The Internet goes local

I was surprised to notice recently that the majority of my internet usage is now local. In the mid-90s, the great promise of the net was that it could bring together like-minded people from all over the globe. But now I find that most of the people I want to hear from are in Cleveland. Why? Because there are some things that just have to be done face-to-face.

Back in the heady days when every September came with a fresh crop of net newbies, all you had to do to find something cool was click links at random. Remember "surfing"? I used to log a couple hours a day on Salon's TableTalk forum with users scattered all over the world. Even now I have a moment of cognitive dissonance when somebody on The WELL asks if anybody knows a good plumber. (The WELL has been online since 1985, but its membership is still concentrated around San Francisco.)
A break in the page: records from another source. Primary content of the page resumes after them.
(* ===== verification/Prelude.v ===== *)
(** * Verification of the operating system course code

    The repository holds the author's solutions of five experiments: user programs
    for xv6 (experiment 1), system calls added to xv6 (2), per-CPU page
    allocation and a hashed buffer cache (3), a kernel page table per process (4), and
    a small ext2-like file system on FUSE (5). Below, E1 to E5 stand for the
    directories of the experiments under [src/]. Every experiment contains only
    the files the author changed; what those call and the repository does not hold
    is an interface here: a class of operations, and where theorems need it a
    class of laws that say what comments or documentation of that code promise.

    ** The model

    A C function is a Rocq function in the state-and-failure monad [M] defined
    below. A failure is a [panic], an access C leaves undefined ([Undefined]), a wait
    for a lock, a transaction or a pipe that nobody can end ([Blocked]), or a loop
    that used up the iterations it was given ([OutOfFuel]). [wp m s Q]: [m] returns
    from [s] and [Q] holds (total correctness); [safe m s Q] also admits a panic;
    [post m s Q] says only what holds if [m] returns. Integers are [Z], with [u8],
    [u32], [u64], [s16] and [s32] where C wraps around. Pointers are addresses in
    one array of bytes ([Memory]) for the kernel, and keys of finite maps for
    heap objects.

    ** Parts, files and sources

    - Prelude, Memory, Riscv: the monad, integers, memory, and the paging macros of
      E4 [kernel/riscv.h]. [Hart]: the accessors of the same header over an interface of
      instructions, the switches of interrupts and page tables, the current CPU; the
      laws of that interface, what follows, and a hart.
    - Page allocation. [PageAlloc] is the contract between allocators and clients, a
      class with a set of free pages as abstract state; [FreeList] the list
      threaded through free pages; [KallocSingle] E2 [kernel/kalloc.c];
      [KallocPerCpu] E3 [kernel/kalloc.c]; both are instances of the contract.
      [KallocConcurrent] interleaves critical sections of many threads.
    - Buffer cache, E3 [kernel/bio.c]. [Bcache] is the pointer code; [BcacheSpec] a
      specification on lists and the refinement; [BcacheInv] the invariants;
      [BcacheThms] the theorems and a small machine.
    - Virtual memory, E4 [kernel/vm.c]. [Vm] is the model over the allocator contract;
      [VmTree], [VmWalk], [VmMap] relate page-table memory to a map from virtual
      pages to entries; [VmUser], [VmUvm], [VmFree], [VmCopy], [VmBytes] treat address
      spaces, freeing, duplication and copies; [VmThms] the theorems, [VmWit] a machine.
    - Processes, E4 [kernel/proc.c] and [proc.h]. [Proc] is the model: the table,
      all locks, one CPU; a function runs from one context switch to the next.
      [ProcThms], [ProcExit], [ProcPost], [ProcInv], [ProcSys], [ProcMain] lead to the
      invariant of every reachable table; [VmProc] joins processes and page tables:
      the life of a process gives back every page. [Scheduler] is the loop of
      [scheduler] as a machine that takes turns with the processes. [ProcWit] a machine.
    - Program loading, E4 [kernel/exec.c]: [Exec], [ExecThms], [ExecFail], [ExecWit].
    - System calls, E4 [kernel/syscall.c]: [Syscall4], [Syscall4Thms].
    - Pipes, E4 [kernel/pipe.c]: [Pipe], [PipeThms].
    - The kernel of E2. [ProcState] and [Kernel2] hold the state and the interfaces;
      [Proc2] models [kernel/proc.c]; [Syscall] and [SyscallTable]
      [kernel/syscall.c]; [Sysproc] [kernel/sysproc.c]; [Sysfile] [kernel/sysfile.c].
      [FsLedger] states the rules of the file layer as laws on a ledger of
      transactions, locks and references. [SysfileView] and [SysfileThms] prove
      each file system call against them; [Refs2] and [Refs2Steps] lift this to the
      process table; [SysfileMain] to every run of the kernel. [SyscallThms]: dispatch,
      sleep and sysinfo; [SysExecThms]: the pages of sys_exec; [SysWit]: a machine.
    - File system, E5 [newfs/src/newfs.c] with [include/types.h]. [NewfsDisk] and
      [NewfsDiskThms]: structures and block transfers; [Newfs]: all operations on a
      heap of inodes and entries; [NewfsLookup], [NewfsAlloc]: directories as
      lists, paths, bitmaps; [NewfsThms]: each operation; [NewfsTree]: saving a whole
      tree; [NewfsRemount]: unmounting and mounting again. [NewfsFuse]: the table
      [operations], the requests FUSE answers with it, and [main]. [NewfsSpec] is an
      abstract file system with its own lookup and replies, and its invariant;
      [NewfsRefine] says when a heap represents it, and [NewfsRefineOps] proves it of
      every operation. [NewfsSession]: mounting a blank device, and from a represented
      state to a tree that can be saved; [NewfsMain]: the theorems on whole sessions;
      [NewfsWit]: a disk.
    - User programs of E1: [Primes] ([primes.c]); [Find] and [FindThms] ([find.c]);
      [Xargs] ([xargs.c]); [Pingpong] ([pingpong.c]): two processes on the pipes of
      [Pipe], with every schedule.

    ** What the theorems show

    A theorem whose comment starts with C and a number is a property of the program;
    most have a witness that applies them to a concrete state.
    - No page is lost, duplicated or used after it was freed: under any interleaving
      of allocator calls, by address space operations that fail half way, by
      sys_exec, and over the whole life of a process.
    - Address spaces: grow, copy, translate and copy in and out exactly as asked, byte
      for byte, or fail and leave what was there.
    - The buffer cache refines its list specification, and never caches a block
      twice; bread returns the block.
    - The process table: the invariant of every reachable state, progress, the effect
      of exit; in E2 in addition the references to files and inodes are balanced in
      every reachable state, and every file system call is safe and has its
      documented effect.
    - The scheduler is fair: a process that can run is switched to within one round.
    - Pipes are first-in first-out queues and lose no wakeup.
    - The file system, from formatting on, answers every sequence of allowed requests as
      its specification does, error codes included, and its heap stays a well-formed
      tree; after an unmount and a mount the root lists its entries, and its files hold
      what was written (those whose name no other one extends: the lookup of the code
      takes the first name that starts with the one asked for). Allowed are requests with paths shorter than the buffer of the
      code and names that fit, not through a regular file, at most 58 entries in a
      directory, and reads and writes inside the 8 blocks of a file: elsewhere the
      behaviour of the code is undefined. After a mount only the files of the root are
      covered, since the code follows a null pointer below directories that are not
      loaded. The device starts blank: without the magic number, bitmaps zero.
    - [kvminithart] makes [satp] name the table and leaves nothing stale; interrupts go on
      and off without touching anything else; [mycpu] stays inside its array.
    - User programs print what they should, and [find] always ends; the two processes
      of [pingpong] cannot deadlock.
    Some theorems describe defects of the code (kill(0), a failed exec, a killed
    pipe writer, an exhausted buffer cache).

    ** Bounds and fuel

    Loops that count through a range get the number of iterations from the range.
    [KallocSingle.infofreemem] gets the number of pages of RAM, which bounds the
    length of a free list. [walk], [freewalk] and their relatives recurse three
    levels. [bget]'s search of the other buckets gets a parameter, since with no
    free buffer the loop does not end for bucket 0, which is a theorem. [isdirempty]
    gets the size of the directory. [find] gets nested calls and reads; as many
    nested calls as the buffer has bytes are enough. Walks over lists of
    entries in [Newfs] get the number of objects in the heap. Each theorem about such a function says that it returns,
    unless its comment says otherwise.

    ** Not modelled

    - The FUSE library and the block device, which the repository only calls: arguments.
    - [defs.h], [user.h], [ddriver.h]: prototypes. The generated CMakeCCompilerId.c.
    - More than one CPU in the process models: other CPUs appear as steps of other
      processes between context switches. Lock order across CPUs is not covered.
    - Preemption inside a system call, apart from [KallocConcurrent], [Pipe]
      and [Pingpong], where it is explicit. *)

From stdpp Require Export base list gmap strings.
From Stdlib Require Export ZArith Lia Bool.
Today, locally, I use six networks: meetup.com, the local blogs (including mine), Cleveland Social Media Club, Local Food Cleveland, DailyCleveland, and Midtown Brews. Each of these solves some kind of problem for me. In some cases, it's as simple as getting out and having a good time. Others help me eat better or contribute to the community. When spring comes and I want to find people to go biking with, who am I going to ask? Salon - or Cleveland?

There are a couple of things at work here. First, creating face-to-face social networks takes effort. The local internet can help, but the global internet can hurt - by taking your attention away from the connections you need to make. All that cool stuff encourages people to spectate rather than get involved.

That's the second point: involvement. When you wake up and realize you've read every newspaper and watched every YouTube video, you still have to cook dinner. The local net is pure involvement - it is all user-generated, and nobody thinks their content is so hot that they can charge a subscription fee for it. There's involvement on the global net too: Maker sites, recipe sites, etc., but they have the same second-tier status that home improvement channels do on cable television compared to the big networks.

The internet is a tool--a highly flexible one. People are using it to make their hands-on lives better, not just as a second television.